─── Dataset ───

(** * Algobot: the backtest simulation loop, its performance evaluation and
      the risk manager, embedded from

      - [backtest/backtester.py]  ([Backtester])
      - [risk/risk_manager.py]    ([RiskManager])
      - [config.py]               (the ATR multipliers)

    Conventions of the embedding.

    - Prices, balances and lot sizes are Python floats in the source; they
      are exact rationals ([Q]) here, compared up to [==].  Rounding and NaN
      are outside the model.
    - A dict lookup that can fail ([row['signal']], [t['pnl']]) and a
      division whose divisor can be zero are fallible: the functions return
      [result], whose [Raise] carries the Python exception.
    - The loop of [_simulate_trading] threads its local variables
      ([balance], [equity], [position], [trailing_stop], [max_equity],
      [drawdown_triggered]) and the two lists it appends to
      ([self.trades], [self.equity_curve]) through a state record.
    - In [_simulate_trading] the statements that build [position] and append
      the entry record (lines 142-163 and 171-192) are indented unevenly; they
      are read as the tail of the branch whose [entry_price], [sl], [tp] and
      [lot_size] they use, the only reading under which the following [elif]
      belongs to an [if]. *)

From Stdlib Require Import QArith Qabs ZArith List String Bool Lia Lqa.
Import ListNotations.

Local Open Scope string_scope.
Local Open Scope list_scope.
Local Open Scope Q_scope.

(** ** Python exceptions and the error monad *)

Inductive exn : Type :=
| KeyError (key : string)
| IndexError
| ZeroDivisionError.

Inductive result (A : Type) : Type :=
| Ok (a : A)
| Raise (e : exn).

Arguments Ok {A} a.
Arguments Raise {A} e.

Definition bind {A B : Type} (m : result A) (k : A -> result B) : result B :=
  match m with
  | Ok a => k a
  | Raise e => Raise e
  end.

Notation "x <- m ;; k" := (bind m (fun x => k))
  (at level 61, m at next level, right associativity).

(** [d[key]] on a dict that may lack [key]. *)
Definition getitem {A : Type} (key : string) (field : option A) : result A :=
  match field with
  | Some a => Ok a
  | None => Raise (KeyError key)
  end.

(** [x / y].  A zero divisor has no quotient: Python raises
    [ZeroDivisionError], numpy answers inf or nan, which the rationals do not
    have; the model raises in both cases. *)
Definition py_div (x y : Q) : result Q :=
  if Qeq_bool y 0 then Raise ZeroDivisionError else Ok (x / y).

───

▶ [What to work on]: Repeat exactly the lines above, starting with the line that contains "Inductive result (A" and ending with the last line, both included, and nothing else.

▶ [Answer for this exercise]:
Inductive result (A : Type) : Type :=
| Ok (a : A)
| Raise (e : exn).

Arguments Ok {A} a.
Arguments Raise {A} e.

Definition bind {A B : Type} (m : result A) (k : A -> result B) : result B :=
  match m with
  | Ok a => k a
  | Raise e => Raise e
  end.

Notation "x <- m ;; k" := (bind m (fun x => k))
  (at level 61, m at next level, right associativity).

(** [d[key]] on a dict that may lack [key]. *)
Definition getitem {A : Type} (key : string) (field : option A) : result A :=
  match field with
  | Some a => Ok a
  | None => Raise (KeyError key)
  end.

(** [x / y].  A zero divisor has no quotient: Python raises
    [ZeroDivisionError], numpy answers inf or nan, which the rationals do not
    have; the model raises in both cases. *)
Definition py_div (x y : Q) : result Q :=
  if Qeq_bool y 0 then Raise ZeroDivisionError else Ok (x / y).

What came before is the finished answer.